To win the pole — if the motors that Amundsen so feared didn’t deliver (and they didn’t) — the best British could hope for was that an accident in a crevasse or the like stopped the Norwegians; that Amundwen would discover no way up onto the plateau; or that his dogs couldn’t climb glaciers (it didn’t; he did; they could.)

Meanwhile: tents, clothes, goggles, ski-shoes, sledges and runners, containers, depots, cairns, way-markers — after a while the contrasts turn into a list[16], neatly effective solutions in one column, belated slap-dash improvisations in the other. Things small in themselves aggregated over days and months to give the Norwegians an enormous safety margin.

Secretive as he was, once Amundsen had let his team in on the secret of their own mission, he was also careful to place all his plans before them fully, tactics, strategy and route, for frank discussion and criticism. He needed them to trust in his leadership: he did this by trusting his team-mates to take their own safety and well being seriously.

Scott’s plan — unformed as it was until the depots were laid and half the ponies lost — remained opaque to his companions until it far too late. As intimations of disaster began to emerge, no one had a clue what steps to take. All knew, of course, that Norwegians were experts with ski and dogs, Nansen having pioneered the speedy effectiveness of this combo; faced with this, at least some of the British retreated to the stance that a technology aimed at speed and safety was to all intents and purposes cheating. [14: note to self and reader, footnotes now out of order — sort later]

Scott, however — in a journal passage posthumously excised by his publishers — calls it a “miserable jumble”: as if to say mistakes were made, the passive-voice exculpation that all too often emerges after disasters. As even the inexperienced ACG recognised, Scott’s project was from the outset a sequence of hair-raising risks. As he cut corners with oil and food, he was spendthrift with his luck. Time and again, before the Polar journey even began, his men had had incredible (and undeservedly fortunate) escapes from serious harm or worse.[17]

Leaving no detail to chance, Amundsen was the opposite. He seemed to be stockpiling his fortune; narrowing the bounds of uncertainty to leave room for just two informed gambles: the location of his basecamp on the dangerously friable ice of the Barrier, and his certainty he would find a glacier to climb up through the Trans-Antarctic Mountains to the Polar Plateau. (All of which care offered Amundsen a certain grace when responding to his one lunatic improvisation, a near-disastrous error of judgment that turned out better than it ought, at least in the near-term.) [18]

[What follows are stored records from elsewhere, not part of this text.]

(** ** Indices *)

(** [replace_const_var] keeps the index: the new key takes the index of
    the old one. *)
Lemma replace_const_var_keeps_index old_key new_key consts i consts' :
  replace_const_var old_key new_key consts = Ok (i, consts') ->
  dict_get old_key consts = Some i
  /\ consts' = dict_set new_key i (dict_remove old_key consts).
Proof.
  unfold replace_const_var.
  destruct (dict_get old_key consts) as [idx|] eqn:G; [|discriminate].
  unfold dict_del, dict_contains. rewrite G. simpl.
  intros H. inversion H; subst. tauto.
Qed.

(** [replace_name_var] gives the new name the number of entries that are
    left, whatever the index of the old name was. *)
Lemma replace_name_var_index name randomized_name location :
  iset_contains name location = true ->
  dict_get randomized_name (dict_remove name (keys location)) = None ->
  fst (replace_name_var name randomized_name location)
  = iset_len location - 1.
Proof.
  intros Hin Hnew. unfold replace_name_var, get_index. rewrite Hin. simpl.
  rewrite Hnew. simpl. unfold iset_len, dict_len.
  rewrite (dict_remove_length name (keys location) Hin). lia.
Qed.
(** * pyrosimple.scripts.base: command line script support

    A shallow embedding of [src/pyrosimple/scripts/base.py] (classes
    [ScriptBase] and [ScriptBaseWithConfig]) together with the properties
    of connection-alias resolution, option registration, the [run]
    skeleton and the RPC usage summary.

    Conventions of the embedding:
    - a Python [str] is a [string]; every character is read as a code
      point below 256;
    - a Python [dict] with string keys is a [gmap string _];
    - a Python [float] is a binary64 [spec_float];
    - a call that may raise returns a [result]; code that also prints,
      logs or mutates [self] runs in the monad [Lifecycle.M]. *)

From Stdlib Require Import ZArith String Ascii List Bool Lia SpecFloat.
From stdpp Require Import base option gmap strings pretty sorting.
Import ListNotations.

Local Open Scope Z_scope.
Local Open Scope string_scope.

(** ** Python values and their textual forms *)

Module Py.

(** The exceptions the script base raises or classifies.
    [LoggableError] is [pyrosimple.error.LoggableError]; [OSError]
    carries [exc.errno] and [str(exc)]; [SystemExit] carries the status
    handed to [sys.exit]. *)
Inductive exn : Type :=
| LoggableError (msg : string)
| KeyboardInterrupt
| OSError (errno : option Z) (text : string)
| SystemExit (code : Z)
| KeyError (key : string)
| IndexError (what : string)
| TypeError (what : string)
| ValueError (what : string)
| OverflowError (what : string)
| AttributeError (attr : string)
| OtherError (cls : string) (msg : string).

Inductive result (A : Type) : Type :=
| Ok (a : A)
| Raise (e : exn).
Arguments Ok {A} a.
Arguments Raise {A} e.

Definition rbind {A B} (r : result A) (k : A -> result B) : result B :=
  match r with
  | Ok a => k a
  | Raise e => Raise e
  end.

(** Values that occur as keyword arguments and parsed options. [PType]
    is a class object used as a coercion, e.g. [int]. *)
#[warnings="-register-all"]
Inductive pyval : Type :=
| PNone
| PBool (b : bool)
| PInt (z : Z)
| PStr (s : string)
| PList (l : list pyval)
| PType (name : string).

(** Truth value testing, as in [if x:]. *)
Definition truthy (v : pyval) : bool :=
  match v with
  | PNone => false
  | PBool b => b
  | PInt z => negb (z =? 0)%Z
  | PStr s => negb (String.eqb s EmptyString)
  | PList l => match l with [] => false | _ => true end
  | PType _ => true
  end.

Definition quote1 : ascii := "'"%char.
Definition quote2 : ascii := "034"%char.
Definition backslash : ascii := "\"%char.

Fixpoint contains_char (c : ascii) (s : string) : bool :=
  match s with
  | EmptyString => false
  | String d r => Ascii.eqb c d || contains_char c r
  end.

Definition hex_digit (n : N) : ascii :=
  match String.get (N.to_nat n) "0123456789abcdef" with
  | Some c => c
  | None => "0"%char
  end.

Definition hex_escape (c : ascii) : string :=
  let n := N_of_ascii c in
  String backslash
    (String "x" (String (hex_digit (n / 16)) (String (hex_digit (n mod 16)) EmptyString))).

(** [str.isprintable] on the code points below 256: the controls, the
    no-break space and the soft hyphen are not printable. *)
Definition printable (c : ascii) : bool :=
  let n := N_of_ascii c in
  ((32 <=? n) && (n <? 127) || (161 <=? n) && negb (n =? 173))%N.

Definition repr_char (q c : ascii) : string :=
  if Ascii.eqb c q || Ascii.eqb c backslash then String backslash (String c EmptyString)
  else if Ascii.eqb c "009" then String backslash "t"
  else if Ascii.eqb c "010" then String backslash "n"
  else if Ascii.eqb c "013" then String backslash "r"
  else if printable c then String c EmptyString
  else hex_escape c.

Fixpoint repr_chars (q : ascii) (s : string) : string :=
  match s with
  | EmptyString => EmptyString
  | String c r => repr_char q c +:+ repr_chars q r
  end.

(** [repr(s)] for a string: single quotes unless the text has a single
    quote and no double quote. *)
Definition repr_str (s : string) : string :=
  let q := if contains_char quote1 s && negb (contains_char quote2 s)
           then quote2 else quote1 in
  String q (repr_chars q s) +:+ String q EmptyString.

Definition bracketed (items : list string) : string :=
  "[" +:+ String.concat ", " items +:+ "]".

(** [repr(v)]. *)
Fixpoint repr (v : pyval) : string :=
  match v with
  | PNone => "None"
  | PBool true => "True"
  | PBool false => "False"
  | PInt z => pretty z
  | PStr s => repr_str s
  | PList l => bracketed (map repr l)
  | PType name => "<class " +:+ repr_str name +:+ ">"
  end.

(** [str(v)], also what an f-string field [{v}] renders. *)
Definition str (v : pyval) : string :=
  match v with
  | PStr s => s
  | _ => repr v
  end.

End Py.

(** ** ConnectionResolver: [ScriptBaseWithConfig.lookup_connection_alias]
    and [multi_connection_lookup] *)

Module Connections.
Import Py.

(** A value of [config.settings["CONNECTIONS"]]: one endpoint or a list
    of endpoints (the [url: str] annotation makes the entries strings). *)
Inductive alias_value : Type :=
| AStr (s : string)
| AList (l : list string).

(** [str(value)] as applied by [lookup_connection_alias]. *)
Definition str_alias (v : alias_value) : string :=
  match v with
  | AStr s => s
  | AList l => bracketed (map repr_str l)
  end.

Section Resolver.

(** [config.settings["CONNECTIONS"]], read-only during a run. *)
Variable CONNECTIONS : gmap string alias_value.

Definition lookup_connection_alias (url : string) : string :=
  match CONNECTIONS !! url with
  | Some v => str_alias v
  | None => url
  end.

(** The generator [multi_connection_lookup], as the finite sequence of
    the values it yields. *)
Definition multi_connection_lookup (url : string) : list string :=
  let val := default (AList [url]) (CONNECTIONS !! url) in
  match val with
  | AList l => map lookup_connection_alias l
  | AStr s => [lookup_connection_alias s]
  end.

End Resolver.

End Connections.

(** ** OptionRegistry: [ScriptBase.add_bool_option] and
    [ScriptBase.add_value_option] *)

Module Options.
Import Py.

Notation "'let?' x := c 'in' k" := (rbind c (fun x => k))
  (at level 10, x name, c at level 100, k at level 200).

(** One call of [parser.add_argument]: positional option strings and
    keyword arguments. *)
Record argument : Type := Argument {
  flags : list string;
  keywords : gmap string pyval
}.

(** The [ArgumentParser], as the arguments registered so far, oldest
    first. The checks argparse itself makes on a registration are not
    part of this module. *)
Definition parser : Type := list argument.

(** [parser.add_argument] for a registration argparse accepts. One it
    rejects (a conflicting option string, a keyword the action does not
    take) raises inside argparse and is not modelled: what is proved of
    a call that returns says what is handed to argparse. *)
Definition add_argument (p : parser) (fl : list string)
    (kw : gmap string pyval) : parser :=
  (p ++ [Argument fl kw])%list.
(** [YYYY-MM-DDTHH-MM], the stamp the specification describes. *)
Definition specified_stamp_shape : list (ascii → bool) :=
  let d := Py.is_digit in
  [d; d; d; d; is_char "-"; d; d; is_char "-"; d; d; is_char "T"; d; d;
   is_char "-"; d; d].

(** The stamp of the specification for the time [now]. *)
Definition specified_stamp (now : Time.datetime) : string :=
  Time.fmt04 (Time.year now) +:+ "-" +:+ Time.fmt02 (Time.month now) +:+ "-"
    +:+ Time.fmt02 (Time.day now) +:+ "T" +:+ Time.fmt02 (Time.hour now)
    +:+ "-" +:+ Time.fmt02 (Time.minute now).

(** The name [snapshot] passes to [zfs snapshot]: the last argument. *)
Definition snapshot_argument (s : self) : option string :=
  match snapshot_command s with
  | Argv argv => last argv
  | Shell _ => None
  end.

Definition sample_now : Time.datetime := Time.Datetime 2024 1 2 3 4 5 678.

Definition sample_self : self := init sample_args sample_now.

(** A store that answers every command with [c]. *)
Definition answering (c : completed) : store := λ _, c.

(** The query [list_yaz_snapshots] issues for [dataset]. *)
Definition list_command (dataset : string) : command :=
  Argv ["zfs"; "list"; "-H"; "-t"; "snapshot"; dataset].

(** The query [has_changed] issues. *)
Definition get_written_command (a : args) : command :=
  Argv ["zfs"; "get"; "-Hpr"; "written"; source a].

(** [name] has the after-["@"] suffix [x]: the extraction of [get_pairs]
    succeeds on it. *)
Definition has_suffix (name x : string) : Prop := suffix name = Ok x.

(** The outcome of one turn of the loop of [get_pairs], case by case. *)
Inductive body_spec (src dest : list string) (st : pairing)
    : result (flow pairing (list string)) → Prop :=
  | body_exit :
      src !! i st = None ∨ dest !! j st = None →
      body_spec src dest st (Ok (Return (pairs st)))
  | body_raise s d :
      src !! i st = Some s → dest !! j st = Some d →
      (∀ x y, ¬ (suffix s = Ok x ∧ suffix d = Ok y)) →
      body_spec src dest st (Raise AttributeError)
  | body_match s d x :
      src !! i st = Some s → dest !! j st = Some d →
      suffix s = Ok x → suffix d = Ok x →
      body_spec src dest st
        (Ok (Next (Pairing (S (i st)) (S (j st)) (pairs st ++ [x]))))
  | body_skip_src s d x y :
      src !! i st = Some s → dest !! j st = Some d →
      suffix s = Ok x → suffix d = Ok y → x ≠ y →
      body_spec src dest st (Ok (Next (Pairing (S (i st)) (j st) (pairs st))))
  | body_skip_dest s d x y :
      src !! i st = Some s → dest !! j st = Some d →
      suffix s = Ok x → suffix d = Ok y → x ≠ y →
      body_spec src dest st (Ok (Next (Pairing (i st) (S (j st)) (pairs st)))).

(** The loop of [get_pairs] passes from [st] to [st']. *)
Definition step (src dest : list string) (st st' : pairing) : Prop :=
  get_pairs_body src dest st = Ok (Next st').

(** [name] is examined by [get_pairs src dest]: it is [src[i]] or [dest[j]]
    at a turn of the loop the run reaches with both indices in range. *)
Definition examined (src dest : list string) (name : string) : Prop :=
  ∃ st s d,
    rtc (step src dest) (Pairing 0 0 []) st
    ∧ src !! i st = Some s ∧ dest !! j st = Some d
    ∧ (name = s ∨ name = d).

Definition line_feed : string := String Py.LF EmptyString.

(** [x] is stamped before [y]: both carry a timestamp and the one of [x] is
    the smaller string. *)
Definition stamp_before (x y : string) : Prop :=
  ∃ a b, _get_timestamp x = Some a ∧ _get_timestamp y = Some b ∧ Py.lt a b = true.

(** Snapshot names used in the examples: three on the source, three on the
    destination, two of them common. *)
Definition sample_src : list string :=
  ["pool/ds@yazbak_2024-01-01_1000"; "pool/ds@yazbak_2024-01-02_1000";
   "pool/ds@yazbak_2024-01-03_1000"].

Definition sample_dest : list string :=
  ["backup/ds@yazbak_2024-01-02_1000"; "backup/ds@yazbak_2024-01-03_1000";
   "backup/ds@yazbak_2024-01-04_1000"].

Definition sample_src_suffixes : list string :=
  ["yazbak_2024-01-01_1000"; "yazbak_2024-01-02_1000"; "yazbak_2024-01-03_1000"].

Definition sample_dest_suffixes : list string :=
  ["yazbak_2024-01-02_1000"; "yazbak_2024-01-03_1000"; "yazbak_2024-01-04_1000"].

(** The snapshots [list_yaz_snapshots] reads from the store's answer when
    the query succeeds. *)
Definition listed (a : args) (st : store) (dataset : string) : list string :=
  yaz_snapshots a dataset (Py.splitlines (stdout (st (list_command dataset)))).

(** The transfer [incremental_backup] issues for the delta from [src_start]
    to [src_end]. *)
Definition delta_command (a : args) (src_start src_end : string) : command :=
  Shell (("zfs send " +:+ send a +:+ (if full_incremental a then " -I " else " -i ")
            +:+ src_start +:+ " " +:+ src_end)
           +:+ " | " +:+ recv_command a).

(** A line of [zfs list -H -t snapshot], and the lines of an answer. *)
Definition listing_row (name : string) : string :=
  name +:+ String Py.tab ("0" +:+ String Py.tab ("-" +:+ String Py.tab ("96K"
    +:+ String Py.tab "-"))).

Fixpoint unlines (rows : list string) : string :=
  match rows with
  | [] => EmptyString
  | row :: rows' => row +:+ String Py.LF (unlines rows')
  end.

(** A store holding the snapshots [src] of ["pool/ds"] and [dest] of
    ["backup/ds"], whose [zfs get] answers [written] and whose other
    commands succeed silently. *)
Definition sample_store (written : list string) (src dest : list string) : store :=
  λ c,
    match c with
    | Argv ["zfs"; "get"; "-Hpr"; "written"; _] => Completed 0 (unlines written) ""
    | Argv ["zfs"; "list"; "-H"; "-t"; "snapshot"; dataset] =>
        if String.eqb dataset "pool/ds"
        then Completed 0 (unlines (listing_row <$> src)) ""
        else Completed 0 (unlines (listing_row <$> dest)) ""
    | _ => Completed 0 "" ""
    end.

Definition sample_args_i : args :=
  Args "pool/ds" "backup/ds" "yazbak" "" "" true false false false false false None.

(** Source snapshots A, B, C, and the destinations A, B and A, B, C. *)
Definition snapshots_ABC (dataset : string) : list string :=
  [dataset +:+ "@yazbak_2024-01-01_1000"; dataset +:+ "@yazbak_2024-01-02_1000";
   dataset +:+ "@yazbak_2024-01-03_1000"].

Definition snapshots_AB (dataset : string) : list string :=
  [dataset +:+ "@yazbak_2024-01-01_1000"; dataset +:+ "@yazbak_2024-01-02_1000"].

(** Arguments with an omit window of one hour, as [_get_timedelta "1h"]
    returns it. *)
Definition one_hour : Time.timedelta := Time.Timedelta 0 3600 0.

Definition sample_args_omit : args :=
  Args "pool/ds" "backup/ds" "yazbak" "" "" false false false false false false
    (Some one_hour).

(** The store of a dataset that was written to, with one labelled snapshot
    stamped [stamp]. *)
Definition written_store (stamp : string) : store :=
  sample_store [written_row "pool/ds" "4096"] ["pool/ds@yazbak_" +:+ stamp] [].

(** The length of a duration, in microseconds. *)
Definition total_microseconds (td : Time.timedelta) : Z :=
  (Time.days td * 86400 + Time.seconds td) * 1000000 + Time.microseconds td.

(** The ranges [timedelta] keeps seconds and microseconds in. *)
Definition normalised (td : Time.timedelta) : Prop :=
  0 <= Time.seconds td < 86400 ∧ 0 <= Time.microseconds td < 1000000.

(** The transfer [new_backup] issues for the snapshot [name] of the source. *)
Definition full_command (a : args) (name : string) : command :=
  Shell (("zfs send " +:+ send a +:+ " " +:+ source a +:+ "@" +:+ name)
           +:+ " | " +:+ recv_command a).

(** [t] cut to the minute. *)
Definition to_the_minute (t : Time.datetime) : Time.datetime :=
  Time.Datetime (Time.year t) (Time.month t) (Time.day t) (Time.hour t)
    (Time.minute t) 0 0.

(** A character class of a stamp pattern holds the digits, ["-"] and ["_"]. *)
Definition stamp_class (cls : ascii → bool) : Prop :=
  (∀ c, Py.is_digit c = true → cls c = true) ∧ cls "-"%char = true ∧ cls "_"%char = true.

(** [label] ends with a character that no stamp pattern takes: not a digit,
    ["-"], ["_"] or ["T"]. *)
Definition ends_outside_stamp (label : string) : Prop :=
  ∃ l c, label = l +:+ String c EmptyString ∧ stamp_char c = false.

(** The minute of [t] as the number [YYYYMMDDHHMM]: on valid times it
    grows with the time. *)
Definition calendar_minute (t : Time.datetime) : Z :=
  (((Time.year t * 100 + Time.month t) * 100 + Time.day t) * 100
     + Time.hour t) * 100 + Time.minute t.

(** The length in minutes [_get_timedelta] gives a unit spelling. *)
Definition unit_minutes (u : string) : option Z :=
  if Py.in_list u ["m"; "minute"; "minutes"] then Some 1
  else if Py.in_list u ["h"; "hour"; "hours"] then Some 60
  else if Py.in_list u ["d"; "day"; "days"] then Some (24 * 60)
  else if Py.in_list u ["w"; "week"; "weeks"] then Some (7 * 24 * 60)
  else if Py.in_list u ["mon"; "month"; "months"] then Some (31 * 24 * 60)
  else if Py.in_list u ["y"; "year"; "years"] then Some (365 * 24 * 60)
  else None.

Definition us_per_minute : Z := 60 * Time.us_per_second.

(** The longest duration a [timedelta] holds, in days. *)
Definition max_days : Z := 999999999.

(** The send flags [validate_args] lets through, and the receive flags. *)
Definition send_flags : string := "DLPRbcehnpsvw".
Definition recv_flags : string := "FhMnsuv".

(** [flags] is empty, or ["-"] followed by characters of [allowed] only. *)
Definition flag_word (allowed flags : string) : Prop :=
  flags = EmptyString
  ∨ ∃ c w, flags = String "-" (String c w)
      ∧ first_not_in allowed (String c w) = None.

Definition quote : string := "'".

(** The message of the last test of [validate_args]. *)
Definition slash_message : string :=
  "Source and destination cannot start with '/'".

(** The two modes of [validate_args] end the same way: with the same
    arguments, with the same exception of [_get_timedelta], or one with an
    exit and the other with a [ValueError]. *)
Definition same_verdict (exiting raising : outcome validated) : Prop :=
  match exiting, raising with
  | Valid v, Valid v' => v = v'
  | Exit _, Invalid _ => True
  | Raised e, Raised e' => e = e'
  | _, _ => False
  end.

(** A send piped into a receive, the only command run through the shell. *)
Definition is_pipeline (c : command) : bool :=
  match c with
  | Shell _ => true
  | Argv _ => false
  end.
(** [distribute_matrix_rows(A, size, comm, rank, num_procs)], returning
    [(local_A, local_rows, start_row)]. *)
Definition distribute_matrix_rows (A : option matrix) (size rank num_procs : Z)
  : proc (matrix * Z * Z) :=
  do rows_per_proc <- lift (py_floordiv size num_procs) ;
  do remainder <- lift (py_mod size num_procs) ;
  let '(local_rows, start_row) :=
    if rank <? remainder then
      (rows_per_proc + 1, rank * (rows_per_proc + 1))
    else
      (rows_per_proc,
       remainder * (rows_per_proc + 1) + (rank - remainder) * rows_per_proc) in
  do local_A <- lift (np_zeros local_rows size) ;
  if rank =? 0 then
    do _ <- send_rows A rows_per_proc remainder (py_range 1 num_procs) ;
    do local_A <- lift (subscript A start_row (start_row + local_rows)) ;
    Ret (local_A, local_rows, start_row)
  else
    if local_rows >? 0 then
      Recv 0 rank (fun local_A => Ret (local_A, local_rows, start_row))
    else Ret (local_A, local_rows, start_row).

(** The loop of the root in [mpi_matrix_multiply]:
    [for proc in range(1, num_procs)], receiving the rows of each rank into
    [C].  The loop body runs only after [size // num_procs] succeeded in
    [distribute_matrix_rows], so its divisions cannot raise. *)
Fixpoint recv_rows (size num_procs : Z) (procs : list Z) (C : matrix)
  : proc matrix :=
  match procs with
  | [] => Ret C
  | proc :: rest =>
      let '(proc_rows, proc_start) :=
        if proc <? size mod num_procs then
          (size / num_procs + 1, proc * (size / num_procs + 1))
        else
          (size / num_procs,
           (size mod num_procs) * (size / num_procs + 1)
           + (proc - size mod num_procs) * (size / num_procs)) in
      if proc_rows >? 0 then
        Recv proc (proc + 100) (fun received_data =>
          match np_setrows C proc_start (proc_start + proc_rows) received_data with
          | inl e => Raise e
          | inr C' => recv_rows size num_procs rest C'
          end)
      else recv_rows size num_procs rest C
  end.

(** [mpi_matrix_multiply(size, comm, rank, num_procs)] *)
Definition mpi_matrix_multiply (size rank num_procs : Z) : proc (option matrix) :=
  do '(A, B) <- initialize_matrices size rank ;
  do B <- Bcast B Ret ;
  do '(local_A, local_rows, start_row) <-
     distribute_matrix_rows A size rank num_procs ;
  do local_C <- lift (np_zeros local_rows size) ;
  do local_C <- (if local_rows >? 0 then lift (dot_obj local_A B)
                 else Ret local_C) ;
  if rank =? 0 then
    do C <- lift (np_zeros size size) ;
    do C <- lift (np_setrows C start_row (start_row + local_rows) local_C) ;
    do C <- recv_rows size num_procs (py_range 1 num_procs) C ;
    Ret (Some C)
  else
    do _ <- (if local_rows >? 0 then Send local_C 0 (rank + 100) (Ret tt)
             else Ret tt) ;
    Ret None.

(** [serial_matrix_multiply(A, B)] *)
Definition serial_matrix_multiply (A B : matrix) : exn + matrix := np_dot A B.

In fact we’re using the word ‘luck’ in two distinct senses: Amundsen’s gambles, taken within a structured understanding of his environment; and the unexpected events that constantly assailed Scott, arising from his lack of a structured grasp of understanding of his situation. Which is a good point to start to switch the focus away from (so-called) agency, which merely compares of individuals (far-sighted intelligence versus fecklessness), and look closer at rival systems of thinking, attitude, knowledge. My belief is that the social border territory between competing systems is where anger like Huntford’s always lurks.

Let’s establish one key rivalry clearly and provocatively: here are two distinct species of science. Scott’s camp contained a physicist, three geologists, a meteorologist, two zoologists, and a parasitologist; three of these were also qualified doctors. The expedition was widely, well and deservedly praised for its published scientific studies and results: the scientists selected to accompany Scott were high-quality field researchers. This was Big Science; Imperial Science if you like: science that leads to and from Royal Societies, official, prestigious, charismatic, within its sternly policed disciplinary matrices both effective and fruitful. There was an official photographer also, and two motor engineers — all three pioneers of the technics of machinery in severe cold — plus the folks brought along to look after the horses and dogs. And lastly — at the worried Nansen’s urgent behest — a skiing instructor: Tryggve Gran. In this world of snow and ice, and anticipating a punishingly difficult 1,700 mile journey across it, the only practically knowledgeable person regarding ski was the camp’s youngster, just 22, a rich Norwegian playboy paying his way and (as some felt) not really pulling his weight. Certainly no Britons were adequately trained at his hand: as the Norwegians technicians sped ahead across the various surfaces, fast and slow, the British more than once despaired of their skis and depoted them, only to regret it when improved surfaces changed their minds, and go back and fetch them.

Amundsen’s expedition made no claim to be science-led. He planned to get to the Pole first, fast and safely, taking only such magnetic readings as aided his quest and proved his claims. The closest to a qualified doctor was Amundsen himself, who’d dropped out of medical school in his first year. Nonetheless, this too is science: the focused science of swift and safe polar travel in the age before the motor was adapted to the climate; the gathered science — from folk wisdom and practical fact in half a dozen northern cultures, from the Finns to the Inuit — of the many states of snow itself, when these could be expected, how they behaved and how you coped. [19]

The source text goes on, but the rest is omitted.